:: INFORMATION GIVEN

(** The first match of [[\d][.][\d]*] in [s], scanning from the left. *)
Fixpoint search (s : string) : option string :=
  match s with
  | "" => None
  | String d s' =>
      match s' with
      | String dot s'' =>
          if PyFloat.is_digit d && bool_decide (dot = "."%char)
          then Some (String d (String "." (take_digits s'')))
          else search s'
      | "" => None
      end
  end.

End re.

(** One cell of [.str.extract(...)] on a column of strings: the captured
    group, or a missing value when the pattern is not found (or this cell
    holds no string). *)
Definition str_extract (v : value) : value :=
  match v with
  | VStr s => match re.search s with Some m => VStr m | None => NaN end
  | _ => NaN
  end.

(** One cell of [.astype('float')]. *)
Definition astype_float (v : value) : result value :=
  match v with
  | VStr s => match PyFloat.of_string s with
              | Some f => Ok (VFloat f)
              | None => Err ValueError
              end
  | VInt z => Ok (VFloat (PyFloat.of_Z z))
  | VFloat f => Ok (VFloat f)
  end.

(** One cell of [column >= cutoff]. *)
Definition ge_scalar (cutoff : spec_float) (v : value) : result bool :=
  match v with
  | VFloat f => Ok (PyFloat.ge f cutoff)
  | VInt z => Ok (PyFloat.ge (PyFloat.of_Z z) cutoff)
  | VStr _ => Err TypeError
  end.

Definition high_probability_quotes (df : nat) (cutoff : spec_float) : M nat :=
  probas ← df.getitem df "probas";
  probasE ← lift (rmapM astype_float (map str_extract probas));
  df.setitem df "probasE" probasE;;
  probasE' ← df.getitem df "probasE";
  mask ← lift (rmapM (ge_scalar cutoff) probasE');
  df.getitem_mask df mask.

(** ** Directory Scanner and Speaker Extractor *)

(** The [year] argument is an integer or a string; [str] is Python's
    [str(year)]. *)
Inductive pyobj :=
| PyInt (z : Z)
| PyStr (s : string).

Definition str (o : pyobj) : string :=
  match o with
  | PyInt z => pretty z
  | PyStr s => s
  end.

(** [s.startswith(p)] *)
Fixpoint startswith (s p : string) {struct p} : bool :=
  match p with
  | "" => true
  | String a p' =>
      match s with
      | String b s' => bool_decide (a = b) && startswith s' p'
      | "" => false
      end
  end.

(** [df[df[c] == s]] *)
Definition filter_eq (c s : string) (d : DataFrame) : result DataFrame :=
  col ← pd.getitem c d;
  pd.getitem_mask (map (pd.eq_str s) col) d.

(** [arr[i]] on a numpy array. *)
Definition np_index {A} (arr : list A) (i : nat) : result A :=
  match arr !! i with
  | Some a => Ok a
  | None => Err IndexError
  end.

Section Reading.

(** What the environment answers: [os.listdir(path)], in the order the
    operating system lists the entries, and [pd.read_csv(path)]. *)
Variable os_listdir : string → result (list string).
Variable pd_read_csv : string → result DataFrame.

Definition find_csv_filenames (path_to_dir : string) (year : pyobj)
  : result (list string) :=
  filenames ← os_listdir path_to_dir;
  Ok (List.filter
        (λ filename, startswith filename ("quotes-" +:+ str year +:+ "-"))
        filenames).

Definition get_quotes (speaker : string) (year : pyobj) : result DataFrame :=
  let cd := "Data/" in
  filenames ← find_csv_filenames cd year;
  let file_arr := filenames in
  let N := length filenames in
  first ← np_index file_arr 0;
  df1 ← pd_read_csv (cd +:+ first);
  df_all ← filter_eq "speaker" speaker df1;
  rfoldM (λ df_all i,
            name ← np_index file_arr i;
            let name_2load := cd +:+ name in
            current_df ← pd_read_csv name_2load;
            df_elo_current ← filter_eq "speaker" speaker current_df;
            Ok (pd.concat df_all df_elo_current))
         df_all (seq 1 (N - 1)).

End Reading.

(** ** Chunker *)

(** The batches a chunked reader hands out: [chunk_size] items at a time,
    the last batch holding what is left. *)
Fixpoint chunks_go {A} (fuel chunk_size : nat) (l : list A) : list (list A) :=
  match fuel, l with
  | _, [] => []
  | O, _ => []
  | S fuel', _ => take chunk_size l :: chunks_go fuel' chunk_size (drop chunk_size l)
  end.

Definition chunks {A} (chunk_size : nat) (l : list A) : list (list A) :=
  chunks_go (length l) chunk_size l.

Section Chunker.

Context {bytes : Type}.

(** The lines of the bz2-compressed JSON-lines source as the chunked reader
    meets them, one entry per line: a blank line is [None], and a line on
    which the stream itself fails is an [Err].  [read_json] is the table the
    reader makes of the non-blank lines of one batch, with the conversions
    it applies to their values, or the exception it raises when one of them
    is malformed.  Then [chunk.to_csv(..., index=False)]'s text, and
    [bz2.compress(data, 9)]. *)
Variable read_json_lines : bytes → result (list (result (option string))).
Variable read_json : list string → result DataFrame.
Variable to_csv : DataFrame → bytes.
Variable bz2_compress : bytes → bytes.

(** Files by path (a flat map: the directory 'Data/' is taken to exist). *)
Definition write (path : string) (data : bytes) : St (gmap string bytes) () :=
  λ fs, (Ok (), <[path := data]> fs).

Definition read (path : string) : St (gmap string bytes) bytes :=
  λ fs, match fs !! path with
        | Some data => (Ok data, fs)
        | None => (Err (FileNotFoundError path), fs)
        end.

Definition os_remove (path : string) : St (gmap string bytes) () :=
  λ fs, match fs !! path with
        | Some _ => (Ok (), delete path fs)
        | None => (Err (FileNotFoundError path), fs)
        end.

(** One step of the reader: the lines of the batch are read, the blank
    ones are dropped, and what is left is parsed as one table (no line left
    gives the table the reader makes of nothing). *)
Definition next_chunk (lines : list (result (option string)))
  : result DataFrame :=
  read ← rmapM id lines;
  read_json (omap id read).

(** The body of the loop, for one batch of lines. *)
Definition chunkify_body (outputname : string) (batch_no : Z)
    (lines : list (result (option string)))
  : St (gmap string bytes) () :=
  chunk ← lift (next_chunk lines);
  let output := "Data/" +:+ outputname +:+ "-" +:+ pretty batch_no +:+ ".csv" in
  write output (to_csv chunk);;
  let source_file := output in
  let destination_file := output +:+ ".bz2" in
  data ← read source_file;
  let compressed := bz2_compress data in
  write destination_file compressed;;
  os_remove output.

Fixpoint chunkify_loop (outputname : string) (batch_no : Z)
    (batches : list (list (result (option string))))
  : St (gmap string bytes) () :=
  match batches with
  | [] => mret ()
  | lines :: batches' =>
      chunkify_body outputname batch_no lines;;
      chunkify_loop outputname (batch_no + 1) batches'
  end.

(** The reader rejects a chunk size below 1, then opens the source; the
    source is read as it was when opened, [chunk_size] lines at a time, the
    blank ones counted; a line that cannot be read or parsed raises when its
    batch is reached, after the earlier batches were written. *)
Definition chunkify (filepath : string) (chunk_size : Z) (outputname : string)
  : St (gmap string bytes) () :=
  if (chunk_size <? 1)%Z then raise ValueError
  else
    source ← read filepath;
    lines ← lift (read_json_lines source);
    chunkify_loop outputname 1 (chunks (Z.to_nat chunk_size) lines).

End Chunker.

(** ** Organization Extractor *)

(** An entity of [doc.ents]. *)
Record Entity := mkEntity { text : string; label_ : string }.

(** [df.iloc[i][c]] *)
Definition iloc_item (d : DataFrame) (i : nat) (c : string) : result value :=
  match rows d !! i with
  | None => Err IndexError
  | Some r =>
      if bool_decide (c ∈ columns d) then Ok (cell r c) else Err (KeyError c)
  end.

Section Organizations.

(** [spacy.load(name)]: the pipeline, from a text to its entities. *)
Variable spacy_load : string → result (string → list Entity).

(** The dictionaries appended to [quote_list] for row [i] (the pipeline
    refuses a quotation that is not a text). *)
Definition org_records (spacy_nlp : string → list Entity) (d : DataFrame)
    (i : nat) : result (list (list (string * value))) :=
  quote ← iloc_item d i "quotation";
  match quote with
  | VStr q =>
      let doc := spacy_nlp q in
      rmapM (λ element,
               date ← iloc_item d i "date";
               numOccurrences ← iloc_item d i "numOccurrences";
               quotation ← iloc_item d i "quotation";
               quoteID ← iloc_item d i "quoteID";
               probas ← iloc_item d i "probas";
               Ok [("ORG", VStr (text element));
                   ("date", date);
                   ("numOccurrences", numOccurrences);
                   ("quotation", quotation);
                   ("quoteID", quoteID);
                   ("probas", probas)])
            (List.filter (λ element, bool_decide (label_ element = "ORG")) doc)
  | _ => Err ValueError
  end.

Definition create_org_df (spacy_model : string) (df : nat) : M nat :=
  spacy_nlp ← lift (spacy_load spacy_model);
  d ← load df;
  quote_list ← lift (rmapM (org_records spacy_nlp d)
                           (seq 0 (length (rows d))));
  let org_df := pd.from_dict (List.concat quote_list) in
  let org_df := pd.drop_duplicates org_df in
  alloc org_df.

End Organizations.

(** ** Writer and Yearly Combiner *)

(** [pd.concat(li, axis=0, ignore_index=True)]: the tables end to end (there
    are no row labels here to renumber); nothing to concatenate raises. *)
Definition concat_all (li : list DataFrame) : result DataFrame :=
  match li with
  | [] => Err ValueError
  | d :: li' => Ok (foldl pd.concat d li')
  end.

::::

*ABOUT THIS EXERCISE:* What you give back must be the stretch above, starting at the line with "Definition read (path" and ending at the line with "blank ones counted;", copied exactly.

*EXERCISE SOLUTION:*
Definition read (path : string) : St (gmap string bytes) bytes :=
  λ fs, match fs !! path with
        | Some data => (Ok data, fs)
        | None => (Err (FileNotFoundError path), fs)
        end.

Definition os_remove (path : string) : St (gmap string bytes) () :=
  λ fs, match fs !! path with
        | Some _ => (Ok (), delete path fs)
        | None => (Err (FileNotFoundError path), fs)
        end.

(** One step of the reader: the lines of the batch are read, the blank
    ones are dropped, and what is left is parsed as one table (no line left
    gives the table the reader makes of nothing). *)
Definition next_chunk (lines : list (result (option string)))
  : result DataFrame :=
  read ← rmapM id lines;
  read_json (omap id read).

(** The body of the loop, for one batch of lines. *)
Definition chunkify_body (outputname : string) (batch_no : Z)
    (lines : list (result (option string)))
  : St (gmap string bytes) () :=
  chunk ← lift (next_chunk lines);
  let output := "Data/" +:+ outputname +:+ "-" +:+ pretty batch_no +:+ ".csv" in
  write output (to_csv chunk);;
  let source_file := output in
  let destination_file := output +:+ ".bz2" in
  data ← read source_file;
  let compressed := bz2_compress data in
  write destination_file compressed;;
  os_remove output.

Fixpoint chunkify_loop (outputname : string) (batch_no : Z)
    (batches : list (list (result (option string))))
  : St (gmap string bytes) () :=
  match batches with
  | [] => mret ()
  | lines :: batches' =>
      chunkify_body outputname batch_no lines;;
      chunkify_loop outputname (batch_no + 1) batches'
  end.

(** The reader rejects a chunk size below 1, then opens the source; the
    source is read as it was when opened, [chunk_size] lines at a time, the
    blank ones counted; a line that cannot be read or parsed raises when its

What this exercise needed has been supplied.